(What is required): Go to the line holding "match cs with" in the entries below and write out exactly every line down to and including the line holding "Definition makeEvent (timeInfo".

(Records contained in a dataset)
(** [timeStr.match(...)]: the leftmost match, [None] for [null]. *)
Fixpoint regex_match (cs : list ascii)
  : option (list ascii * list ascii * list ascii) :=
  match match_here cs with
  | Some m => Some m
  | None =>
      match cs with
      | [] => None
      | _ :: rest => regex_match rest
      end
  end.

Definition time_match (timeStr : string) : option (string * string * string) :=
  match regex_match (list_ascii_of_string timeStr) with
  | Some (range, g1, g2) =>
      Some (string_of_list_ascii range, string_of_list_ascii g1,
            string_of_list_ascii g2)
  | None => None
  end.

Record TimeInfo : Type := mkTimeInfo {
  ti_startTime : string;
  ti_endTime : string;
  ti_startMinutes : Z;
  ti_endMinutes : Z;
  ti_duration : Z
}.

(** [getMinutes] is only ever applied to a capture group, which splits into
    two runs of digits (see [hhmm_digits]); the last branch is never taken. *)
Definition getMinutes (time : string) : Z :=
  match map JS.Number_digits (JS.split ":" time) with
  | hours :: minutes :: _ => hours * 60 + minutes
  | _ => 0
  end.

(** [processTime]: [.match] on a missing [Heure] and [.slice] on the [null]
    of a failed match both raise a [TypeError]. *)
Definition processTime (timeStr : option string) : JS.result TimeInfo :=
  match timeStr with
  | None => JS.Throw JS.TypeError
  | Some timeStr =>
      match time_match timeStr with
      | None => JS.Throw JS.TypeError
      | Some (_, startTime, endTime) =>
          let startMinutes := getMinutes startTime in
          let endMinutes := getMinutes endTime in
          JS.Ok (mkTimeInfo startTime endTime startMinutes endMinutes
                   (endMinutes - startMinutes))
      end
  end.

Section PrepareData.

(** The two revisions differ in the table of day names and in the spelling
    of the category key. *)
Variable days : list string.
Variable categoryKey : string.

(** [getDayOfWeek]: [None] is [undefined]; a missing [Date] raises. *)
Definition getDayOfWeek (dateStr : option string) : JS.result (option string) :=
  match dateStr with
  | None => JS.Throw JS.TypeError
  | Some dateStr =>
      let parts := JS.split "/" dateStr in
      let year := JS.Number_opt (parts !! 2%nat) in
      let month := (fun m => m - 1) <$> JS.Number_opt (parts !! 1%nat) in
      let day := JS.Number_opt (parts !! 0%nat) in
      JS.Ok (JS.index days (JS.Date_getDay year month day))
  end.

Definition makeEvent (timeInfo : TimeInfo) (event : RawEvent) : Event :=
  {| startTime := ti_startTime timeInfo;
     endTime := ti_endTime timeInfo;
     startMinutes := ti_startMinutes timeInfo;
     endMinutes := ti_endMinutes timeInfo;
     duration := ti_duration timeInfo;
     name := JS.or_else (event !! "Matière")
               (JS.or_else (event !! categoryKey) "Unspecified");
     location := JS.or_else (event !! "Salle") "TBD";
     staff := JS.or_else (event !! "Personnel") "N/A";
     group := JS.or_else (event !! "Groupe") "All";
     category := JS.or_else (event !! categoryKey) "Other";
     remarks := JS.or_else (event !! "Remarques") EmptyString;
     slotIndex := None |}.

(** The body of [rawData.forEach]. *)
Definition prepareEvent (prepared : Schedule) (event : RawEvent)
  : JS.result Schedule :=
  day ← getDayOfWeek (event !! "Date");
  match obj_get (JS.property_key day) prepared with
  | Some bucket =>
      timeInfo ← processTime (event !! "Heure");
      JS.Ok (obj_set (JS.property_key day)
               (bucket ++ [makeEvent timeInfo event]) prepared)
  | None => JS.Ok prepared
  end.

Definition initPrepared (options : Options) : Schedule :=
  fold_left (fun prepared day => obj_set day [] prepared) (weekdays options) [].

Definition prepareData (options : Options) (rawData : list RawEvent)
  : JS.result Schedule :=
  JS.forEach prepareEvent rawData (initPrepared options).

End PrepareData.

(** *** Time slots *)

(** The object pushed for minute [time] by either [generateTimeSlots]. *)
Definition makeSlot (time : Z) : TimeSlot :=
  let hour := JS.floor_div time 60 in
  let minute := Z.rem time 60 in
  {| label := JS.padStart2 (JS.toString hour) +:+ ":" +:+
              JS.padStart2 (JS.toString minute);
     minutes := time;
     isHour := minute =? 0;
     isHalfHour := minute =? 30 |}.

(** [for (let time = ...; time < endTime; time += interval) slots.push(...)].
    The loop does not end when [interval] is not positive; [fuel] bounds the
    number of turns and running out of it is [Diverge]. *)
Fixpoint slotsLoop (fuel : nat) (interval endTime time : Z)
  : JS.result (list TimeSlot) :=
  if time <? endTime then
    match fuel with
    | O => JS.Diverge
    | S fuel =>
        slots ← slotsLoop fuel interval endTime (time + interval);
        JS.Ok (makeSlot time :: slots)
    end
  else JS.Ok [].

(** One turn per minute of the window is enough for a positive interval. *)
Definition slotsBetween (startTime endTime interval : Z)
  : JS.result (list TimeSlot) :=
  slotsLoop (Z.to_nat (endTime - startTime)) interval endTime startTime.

(Result of the task):
      match cs with
      | [] => None
      | _ :: rest => regex_match rest
      end
  end.

Definition time_match (timeStr : string) : option (string * string * string) :=
  match regex_match (list_ascii_of_string timeStr) with
  | Some (range, g1, g2) =>
      Some (string_of_list_ascii range, string_of_list_ascii g1,
            string_of_list_ascii g2)
  | None => None
  end.

Record TimeInfo : Type := mkTimeInfo {
  ti_startTime : string;
  ti_endTime : string;
  ti_startMinutes : Z;
  ti_endMinutes : Z;
  ti_duration : Z
}.

(** [getMinutes] is only ever applied to a capture group, which splits into
    two runs of digits (see [hhmm_digits]); the last branch is never taken. *)
Definition getMinutes (time : string) : Z :=
  match map JS.Number_digits (JS.split ":" time) with
  | hours :: minutes :: _ => hours * 60 + minutes
  | _ => 0
  end.

(** [processTime]: [.match] on a missing [Heure] and [.slice] on the [null]
    of a failed match both raise a [TypeError]. *)
Definition processTime (timeStr : option string) : JS.result TimeInfo :=
  match timeStr with
  | None => JS.Throw JS.TypeError
  | Some timeStr =>
      match time_match timeStr with
      | None => JS.Throw JS.TypeError
      | Some (_, startTime, endTime) =>
          let startMinutes := getMinutes startTime in
          let endMinutes := getMinutes endTime in
          JS.Ok (mkTimeInfo startTime endTime startMinutes endMinutes
                   (endMinutes - startMinutes))
      end
  end.

Section PrepareData.

(** The two revisions differ in the table of day names and in the spelling
    of the category key. *)
Variable days : list string.
Variable categoryKey : string.

(** [getDayOfWeek]: [None] is [undefined]; a missing [Date] raises. *)
Definition getDayOfWeek (dateStr : option string) : JS.result (option string) :=
  match dateStr with
  | None => JS.Throw JS.TypeError
  | Some dateStr =>
      let parts := JS.split "/" dateStr in
      let year := JS.Number_opt (parts !! 2%nat) in
      let month := (fun m => m - 1) <$> JS.Number_opt (parts !! 1%nat) in
      let day := JS.Number_opt (parts !! 0%nat) in
      JS.Ok (JS.index days (JS.Date_getDay year month day))
  end.

Definition makeEvent (timeInfo : TimeInfo) (event : RawEvent) : Event :=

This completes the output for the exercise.